◆ **Task statement**:
Filter the data below for the string "ActorType" and copy each matching line.

◆ **Supplied material**:
----

Definition context_present (body : members) (f : string) : bool :=
  if bool_decide (f = "viewport.device_scale_factor")
  then match get_member "viewport" body with
       | Some (JObj viewport) => is_number (get_member "device_scale_factor" viewport)
       | _ => false
       end
  else match get_member f body with
       | None | Some JNull => false
       | Some (JStr s) => bool_decide (s ≠ "")
       | Some _ => true
       end.

Definition missingCapturedContext (body : members) : list string :=
  filter (λ f, context_present body f = false) REQUIRED_FINDING_CONTEXT.

Definition assertCapturedContext (body : members) : check :=
  match missingCapturedContext body with
  | [] => Ok ()
  | missing =>
      throw UNSUPPORTED_CAPABILITY
        "A finding without its captured context cannot be reproduced later and is refused rather than stored incomplete."
        [("missing_context", strs missing)]
  end.

(** ** Theorems *)

Section lookup_lemmas.
Lemma get_member_cons k k' v o :
  get_member k ((k', v) :: o) = if decide (k' = k) then Some v else get_member k o.
Proof.
  unfold get_member. cbn [list_find]. cbn.
  destruct (decide (k' = k)); [done|]. destruct (list_find _ o) as [[]|]; done.
Qed.
End lookup_lemmas.

Lemma assertExpectedVersion_pass current expected what :
  pass (assertExpectedVersion current expected what) ↔ current = expected.
Proof. unfold assertExpectedVersion. case_bool_decide; naive_solver. Qed.

Lemma assertVerificationUnderReview_pass current named :
  pass (assertVerificationUnderReview current named) ↔ named = current.
Proof.
  destruct current, named; cbn; try case_bool_decide; naive_solver.
Qed.

Lemma assertReviewMutable_pass status change fields :
  pass (assertReviewMutable status change fields) ↔
    isImmutableReviewStatus status = false
    ∨ (fields = [] ∧ (change = Some ARCHIVED
                      ∨ (status = ACCEPTED ∧ change = Some CHANGES_REQUESTED))).
Proof.
  unfold assertReviewMutable. destruct (isImmutableReviewStatus status); cbn.
  - destruct fields as [|f fields]; cbn; repeat case_bool_decide; naive_solver.
  - naive_solver.
Qed.

Lemma assertDecisionReason_pass what reason :
  pass (assertDecisionReason what reason) ↔ trim (default "" reason) ≠ "".
Proof. unfold assertDecisionReason. case_bool_decide; naive_solver. Qed.

Lemma assertFindingTakesVerification_pass status :
  pass (assertFindingTakesVerification status) ↔ isFinalDisposition status = false.
Proof.
  unfold assertFindingTakesVerification. destruct (isFinalDisposition status); naive_solver.
Qed.

(** The three checks a requested change of a finding's status passes through, in
    the order [updateFinding] makes them. *)
Definition finding_move_checks (a : ActorType) (src : FindingSource)
    (f t : FindingStatus) : check :=
  assertActorMayDispose a src t ;;
  assertFindingTransition f t ;;
  assertActorMayMoveFinding a src f t.

Definition review_move_checks (a : ActorType) (f t : ReviewStatus) : check :=
  assertActorMayCloseReview a t ;;
  assertReviewTransition f t ;;
  assertActorMayMoveReview a f t.

(** The code each check refuses with. *)
Lemma assertActorMayDispose_code a src t :
  refuse_code (assertActorMayDispose a src t) =
    if isFinalDisposition t && negb (isHumanActor a) then Some AUTHORISATION_DENIED
    else None.
Proof.
  unfold assertActorMayDispose. destruct (isFinalDisposition t), (isHumanActor a); try done.
  by destruct (bool_decide (a = agent_session) && bool_decide (src = human)).
Qed.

----

◆ **Answer area**:
Definition finding_move_checks (a : ActorType) (src : FindingSource)
Definition review_move_checks (a : ActorType) (f t : ReviewStatus) : check :=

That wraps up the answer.